* _EXERCISE DETAILS_
Restrict the output to the lines below starting at the one that contains "Lemma keep_distinct t1" and ending at the one that contains "- by eapply other_generation_kept.", and restate them word for word, both ends included.

_ _ _ _

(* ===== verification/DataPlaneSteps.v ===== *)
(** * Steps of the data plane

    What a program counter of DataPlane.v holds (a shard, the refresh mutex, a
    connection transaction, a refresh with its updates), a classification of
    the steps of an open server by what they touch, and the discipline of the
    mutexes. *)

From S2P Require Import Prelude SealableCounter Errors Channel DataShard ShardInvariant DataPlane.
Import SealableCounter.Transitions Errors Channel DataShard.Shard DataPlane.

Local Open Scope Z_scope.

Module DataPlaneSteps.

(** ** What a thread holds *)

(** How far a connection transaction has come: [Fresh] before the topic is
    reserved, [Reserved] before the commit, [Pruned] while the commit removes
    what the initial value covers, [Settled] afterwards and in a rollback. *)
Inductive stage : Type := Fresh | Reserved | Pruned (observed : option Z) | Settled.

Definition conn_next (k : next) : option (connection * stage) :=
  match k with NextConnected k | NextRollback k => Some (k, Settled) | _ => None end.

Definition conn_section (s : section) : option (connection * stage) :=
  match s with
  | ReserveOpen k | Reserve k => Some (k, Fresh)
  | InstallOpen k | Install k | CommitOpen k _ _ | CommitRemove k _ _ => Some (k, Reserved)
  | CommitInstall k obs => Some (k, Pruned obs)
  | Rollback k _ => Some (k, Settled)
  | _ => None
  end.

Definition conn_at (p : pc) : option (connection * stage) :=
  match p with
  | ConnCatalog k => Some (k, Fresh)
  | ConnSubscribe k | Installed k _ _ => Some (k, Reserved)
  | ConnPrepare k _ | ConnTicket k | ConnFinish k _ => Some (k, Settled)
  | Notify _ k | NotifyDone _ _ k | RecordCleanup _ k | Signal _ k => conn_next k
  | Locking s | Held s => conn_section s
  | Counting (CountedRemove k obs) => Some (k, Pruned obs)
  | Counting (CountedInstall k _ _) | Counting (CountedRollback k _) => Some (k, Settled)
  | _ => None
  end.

_ _ _ _

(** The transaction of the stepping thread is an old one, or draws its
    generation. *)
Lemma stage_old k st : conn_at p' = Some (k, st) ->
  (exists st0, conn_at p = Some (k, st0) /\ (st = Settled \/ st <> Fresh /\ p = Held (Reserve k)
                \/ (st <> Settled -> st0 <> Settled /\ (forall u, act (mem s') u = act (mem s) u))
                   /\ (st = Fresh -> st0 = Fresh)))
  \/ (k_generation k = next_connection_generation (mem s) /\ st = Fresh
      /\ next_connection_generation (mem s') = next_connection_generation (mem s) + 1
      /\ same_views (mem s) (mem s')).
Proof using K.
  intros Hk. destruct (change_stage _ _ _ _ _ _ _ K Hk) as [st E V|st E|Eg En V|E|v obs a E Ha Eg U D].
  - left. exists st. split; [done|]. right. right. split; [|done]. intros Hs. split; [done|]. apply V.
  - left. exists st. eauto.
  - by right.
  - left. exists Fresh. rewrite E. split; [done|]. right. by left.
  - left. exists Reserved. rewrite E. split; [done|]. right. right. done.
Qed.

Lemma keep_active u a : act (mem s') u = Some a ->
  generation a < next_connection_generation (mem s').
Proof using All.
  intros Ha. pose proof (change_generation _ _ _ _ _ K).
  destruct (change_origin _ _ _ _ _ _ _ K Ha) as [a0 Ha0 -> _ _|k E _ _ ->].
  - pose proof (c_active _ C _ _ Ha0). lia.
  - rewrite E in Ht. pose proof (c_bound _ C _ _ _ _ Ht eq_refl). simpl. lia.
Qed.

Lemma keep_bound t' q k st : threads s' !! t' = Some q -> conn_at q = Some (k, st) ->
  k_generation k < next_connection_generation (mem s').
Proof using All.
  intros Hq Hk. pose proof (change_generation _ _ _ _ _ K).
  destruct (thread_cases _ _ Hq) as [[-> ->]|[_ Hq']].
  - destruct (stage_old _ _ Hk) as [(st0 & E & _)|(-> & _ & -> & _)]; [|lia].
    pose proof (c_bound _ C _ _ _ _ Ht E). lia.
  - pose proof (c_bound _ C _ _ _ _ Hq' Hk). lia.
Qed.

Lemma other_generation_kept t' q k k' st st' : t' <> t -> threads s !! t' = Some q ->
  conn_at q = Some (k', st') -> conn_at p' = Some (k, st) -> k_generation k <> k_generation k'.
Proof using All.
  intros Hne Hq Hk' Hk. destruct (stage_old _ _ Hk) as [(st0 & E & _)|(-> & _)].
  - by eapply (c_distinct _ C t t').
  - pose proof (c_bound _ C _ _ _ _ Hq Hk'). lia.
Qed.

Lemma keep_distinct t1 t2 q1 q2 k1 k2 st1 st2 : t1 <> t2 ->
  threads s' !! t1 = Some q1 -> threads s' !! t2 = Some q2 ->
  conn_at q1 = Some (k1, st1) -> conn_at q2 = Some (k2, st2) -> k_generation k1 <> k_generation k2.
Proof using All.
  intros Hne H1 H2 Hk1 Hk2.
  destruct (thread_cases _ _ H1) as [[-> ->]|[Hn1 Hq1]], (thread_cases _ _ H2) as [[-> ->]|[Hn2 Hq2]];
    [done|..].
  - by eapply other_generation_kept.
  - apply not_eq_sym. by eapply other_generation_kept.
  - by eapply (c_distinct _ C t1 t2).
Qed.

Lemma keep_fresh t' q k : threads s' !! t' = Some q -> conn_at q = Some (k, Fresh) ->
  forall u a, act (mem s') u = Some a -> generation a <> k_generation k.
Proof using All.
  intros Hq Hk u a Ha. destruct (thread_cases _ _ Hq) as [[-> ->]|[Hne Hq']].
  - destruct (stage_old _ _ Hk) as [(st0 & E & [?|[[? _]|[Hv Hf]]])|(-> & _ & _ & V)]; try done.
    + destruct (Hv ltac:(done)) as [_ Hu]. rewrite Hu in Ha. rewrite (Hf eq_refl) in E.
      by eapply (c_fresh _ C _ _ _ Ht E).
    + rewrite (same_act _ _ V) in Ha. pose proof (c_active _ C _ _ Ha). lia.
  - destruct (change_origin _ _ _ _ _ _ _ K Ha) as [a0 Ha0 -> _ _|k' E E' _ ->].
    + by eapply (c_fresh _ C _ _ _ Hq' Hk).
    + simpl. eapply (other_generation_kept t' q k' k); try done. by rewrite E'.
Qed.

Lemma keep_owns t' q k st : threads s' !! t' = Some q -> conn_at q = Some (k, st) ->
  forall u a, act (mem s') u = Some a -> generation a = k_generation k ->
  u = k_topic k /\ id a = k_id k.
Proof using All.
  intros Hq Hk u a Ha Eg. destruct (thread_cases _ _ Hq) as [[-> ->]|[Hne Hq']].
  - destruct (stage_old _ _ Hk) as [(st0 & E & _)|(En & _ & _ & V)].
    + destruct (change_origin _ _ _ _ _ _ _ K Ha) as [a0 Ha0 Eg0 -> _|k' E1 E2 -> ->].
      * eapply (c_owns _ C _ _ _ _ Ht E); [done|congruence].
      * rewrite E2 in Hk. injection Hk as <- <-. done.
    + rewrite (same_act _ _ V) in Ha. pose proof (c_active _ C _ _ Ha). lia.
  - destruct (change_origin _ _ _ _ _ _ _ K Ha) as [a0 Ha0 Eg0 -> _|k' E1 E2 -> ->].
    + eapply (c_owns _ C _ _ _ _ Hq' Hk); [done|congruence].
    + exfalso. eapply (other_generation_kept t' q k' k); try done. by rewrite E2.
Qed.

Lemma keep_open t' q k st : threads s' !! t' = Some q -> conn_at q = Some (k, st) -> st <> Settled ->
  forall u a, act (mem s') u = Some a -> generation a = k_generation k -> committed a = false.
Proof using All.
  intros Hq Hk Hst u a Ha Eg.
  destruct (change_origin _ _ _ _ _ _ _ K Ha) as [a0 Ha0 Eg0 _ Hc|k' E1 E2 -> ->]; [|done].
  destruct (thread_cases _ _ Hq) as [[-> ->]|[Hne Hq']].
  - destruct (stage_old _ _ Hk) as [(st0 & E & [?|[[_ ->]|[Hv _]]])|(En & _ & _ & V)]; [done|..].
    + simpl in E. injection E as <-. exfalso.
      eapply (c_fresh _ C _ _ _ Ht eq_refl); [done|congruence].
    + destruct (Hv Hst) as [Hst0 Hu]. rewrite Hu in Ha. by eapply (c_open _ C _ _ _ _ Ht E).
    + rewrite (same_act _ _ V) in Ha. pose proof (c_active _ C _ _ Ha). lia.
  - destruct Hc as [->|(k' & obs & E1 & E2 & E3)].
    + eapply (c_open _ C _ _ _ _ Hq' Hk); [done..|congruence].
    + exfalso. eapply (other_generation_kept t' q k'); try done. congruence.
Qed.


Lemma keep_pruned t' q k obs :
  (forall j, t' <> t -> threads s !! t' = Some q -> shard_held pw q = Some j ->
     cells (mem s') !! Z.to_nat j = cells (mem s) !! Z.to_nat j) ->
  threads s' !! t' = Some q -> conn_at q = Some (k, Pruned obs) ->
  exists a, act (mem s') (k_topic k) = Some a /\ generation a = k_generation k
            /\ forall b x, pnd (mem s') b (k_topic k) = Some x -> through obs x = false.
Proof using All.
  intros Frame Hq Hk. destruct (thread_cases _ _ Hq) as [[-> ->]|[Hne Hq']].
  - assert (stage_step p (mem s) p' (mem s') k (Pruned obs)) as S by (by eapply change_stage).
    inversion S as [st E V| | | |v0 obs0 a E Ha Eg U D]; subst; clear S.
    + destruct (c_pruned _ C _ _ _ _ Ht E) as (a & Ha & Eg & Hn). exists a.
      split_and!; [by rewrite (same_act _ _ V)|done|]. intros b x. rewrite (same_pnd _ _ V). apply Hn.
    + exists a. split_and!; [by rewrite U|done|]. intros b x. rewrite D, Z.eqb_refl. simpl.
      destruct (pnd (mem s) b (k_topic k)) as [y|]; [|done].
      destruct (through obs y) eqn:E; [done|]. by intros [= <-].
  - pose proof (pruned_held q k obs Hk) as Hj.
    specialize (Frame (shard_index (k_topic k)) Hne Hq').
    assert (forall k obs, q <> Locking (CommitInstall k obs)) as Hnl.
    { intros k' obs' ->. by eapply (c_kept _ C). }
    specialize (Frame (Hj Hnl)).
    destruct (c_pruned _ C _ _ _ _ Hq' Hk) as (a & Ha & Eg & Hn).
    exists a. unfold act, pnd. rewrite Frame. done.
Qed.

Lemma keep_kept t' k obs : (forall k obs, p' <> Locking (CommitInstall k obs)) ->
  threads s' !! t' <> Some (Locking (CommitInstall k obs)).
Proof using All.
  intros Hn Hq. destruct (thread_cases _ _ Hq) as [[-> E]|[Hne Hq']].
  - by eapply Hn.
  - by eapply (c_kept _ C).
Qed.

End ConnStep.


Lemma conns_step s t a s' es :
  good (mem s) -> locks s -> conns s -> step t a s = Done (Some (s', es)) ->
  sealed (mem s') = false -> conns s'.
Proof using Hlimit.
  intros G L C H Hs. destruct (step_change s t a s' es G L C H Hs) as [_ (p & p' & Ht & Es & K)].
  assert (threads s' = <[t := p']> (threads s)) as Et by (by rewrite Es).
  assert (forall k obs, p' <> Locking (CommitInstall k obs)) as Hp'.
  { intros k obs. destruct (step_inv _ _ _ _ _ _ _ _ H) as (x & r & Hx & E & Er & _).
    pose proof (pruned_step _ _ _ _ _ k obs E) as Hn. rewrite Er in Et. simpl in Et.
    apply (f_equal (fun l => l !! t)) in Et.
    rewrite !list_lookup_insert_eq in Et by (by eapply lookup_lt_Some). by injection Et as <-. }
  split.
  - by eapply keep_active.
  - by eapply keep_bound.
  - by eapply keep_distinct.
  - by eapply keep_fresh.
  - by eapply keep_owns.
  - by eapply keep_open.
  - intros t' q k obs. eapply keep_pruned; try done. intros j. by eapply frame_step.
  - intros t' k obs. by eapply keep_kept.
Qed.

_ _ _ _

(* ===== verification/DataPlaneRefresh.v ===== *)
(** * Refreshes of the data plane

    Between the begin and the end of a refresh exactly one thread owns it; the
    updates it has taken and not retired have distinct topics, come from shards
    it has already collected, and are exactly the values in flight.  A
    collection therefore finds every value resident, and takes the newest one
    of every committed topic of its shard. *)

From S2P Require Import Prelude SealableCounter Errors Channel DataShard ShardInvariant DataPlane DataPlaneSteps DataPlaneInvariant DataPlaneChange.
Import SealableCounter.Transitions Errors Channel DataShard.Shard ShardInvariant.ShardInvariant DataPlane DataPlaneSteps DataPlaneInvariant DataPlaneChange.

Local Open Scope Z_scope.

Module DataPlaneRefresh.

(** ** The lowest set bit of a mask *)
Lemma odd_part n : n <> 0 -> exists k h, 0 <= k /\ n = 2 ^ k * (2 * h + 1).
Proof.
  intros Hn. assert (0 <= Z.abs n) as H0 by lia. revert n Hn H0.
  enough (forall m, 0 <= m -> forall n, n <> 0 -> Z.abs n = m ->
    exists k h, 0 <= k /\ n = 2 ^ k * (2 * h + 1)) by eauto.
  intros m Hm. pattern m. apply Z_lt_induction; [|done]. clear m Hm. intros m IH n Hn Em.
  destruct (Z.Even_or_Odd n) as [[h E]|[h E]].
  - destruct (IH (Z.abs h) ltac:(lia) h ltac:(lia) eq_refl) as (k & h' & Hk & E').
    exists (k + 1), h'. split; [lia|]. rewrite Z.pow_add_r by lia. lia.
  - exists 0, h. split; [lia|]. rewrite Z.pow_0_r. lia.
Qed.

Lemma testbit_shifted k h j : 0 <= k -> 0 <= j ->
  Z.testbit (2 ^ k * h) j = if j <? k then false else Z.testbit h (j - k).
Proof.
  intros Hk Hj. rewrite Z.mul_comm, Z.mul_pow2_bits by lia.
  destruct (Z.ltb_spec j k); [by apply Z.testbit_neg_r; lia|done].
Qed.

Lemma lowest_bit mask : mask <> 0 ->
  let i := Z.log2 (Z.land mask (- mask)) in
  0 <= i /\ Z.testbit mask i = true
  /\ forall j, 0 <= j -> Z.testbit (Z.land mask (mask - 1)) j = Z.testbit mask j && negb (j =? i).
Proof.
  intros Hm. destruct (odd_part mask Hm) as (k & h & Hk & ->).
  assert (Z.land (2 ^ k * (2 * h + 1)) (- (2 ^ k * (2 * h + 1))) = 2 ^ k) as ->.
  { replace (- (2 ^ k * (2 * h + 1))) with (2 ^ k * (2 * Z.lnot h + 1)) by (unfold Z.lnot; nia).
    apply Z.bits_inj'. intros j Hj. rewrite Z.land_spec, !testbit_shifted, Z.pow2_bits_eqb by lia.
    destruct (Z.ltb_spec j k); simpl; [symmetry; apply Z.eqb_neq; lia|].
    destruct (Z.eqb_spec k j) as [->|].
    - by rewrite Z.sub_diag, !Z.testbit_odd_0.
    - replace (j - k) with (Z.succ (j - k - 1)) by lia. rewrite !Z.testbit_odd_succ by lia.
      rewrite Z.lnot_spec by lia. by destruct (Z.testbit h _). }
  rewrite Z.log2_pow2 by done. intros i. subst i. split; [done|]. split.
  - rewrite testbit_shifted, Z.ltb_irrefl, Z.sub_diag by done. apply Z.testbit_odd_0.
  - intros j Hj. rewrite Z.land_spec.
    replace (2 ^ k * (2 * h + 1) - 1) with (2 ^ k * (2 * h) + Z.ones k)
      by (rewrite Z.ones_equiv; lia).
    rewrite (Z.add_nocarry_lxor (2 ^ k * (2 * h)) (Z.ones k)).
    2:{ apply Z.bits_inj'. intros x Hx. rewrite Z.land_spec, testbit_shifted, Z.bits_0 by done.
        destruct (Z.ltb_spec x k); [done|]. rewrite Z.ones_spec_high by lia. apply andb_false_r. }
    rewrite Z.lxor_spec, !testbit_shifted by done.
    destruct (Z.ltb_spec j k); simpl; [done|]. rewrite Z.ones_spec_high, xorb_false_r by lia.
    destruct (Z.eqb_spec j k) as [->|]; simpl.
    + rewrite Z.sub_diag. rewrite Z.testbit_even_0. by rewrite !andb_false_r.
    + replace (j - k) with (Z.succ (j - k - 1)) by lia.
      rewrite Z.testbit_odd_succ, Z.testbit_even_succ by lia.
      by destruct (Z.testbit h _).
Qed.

_ _ _ _

* _SOLUTION BELOW_
Lemma keep_distinct t1 t2 q1 q2 k1 k2 st1 st2 : t1 <> t2 ->
  threads s' !! t1 = Some q1 -> threads s' !! t2 = Some q2 ->
  conn_at q1 = Some (k1, st1) -> conn_at q2 = Some (k2, st2) -> k_generation k1 <> k_generation k2.
Proof using All.
  intros Hne H1 H2 Hk1 Hk2.
  destruct (thread_cases _ _ H1) as [[-> ->]|[Hn1 Hq1]], (thread_cases _ _ H2) as [[-> ->]|[Hn2 Hq2]];
    [done|..].
  - by eapply other_generation_kept.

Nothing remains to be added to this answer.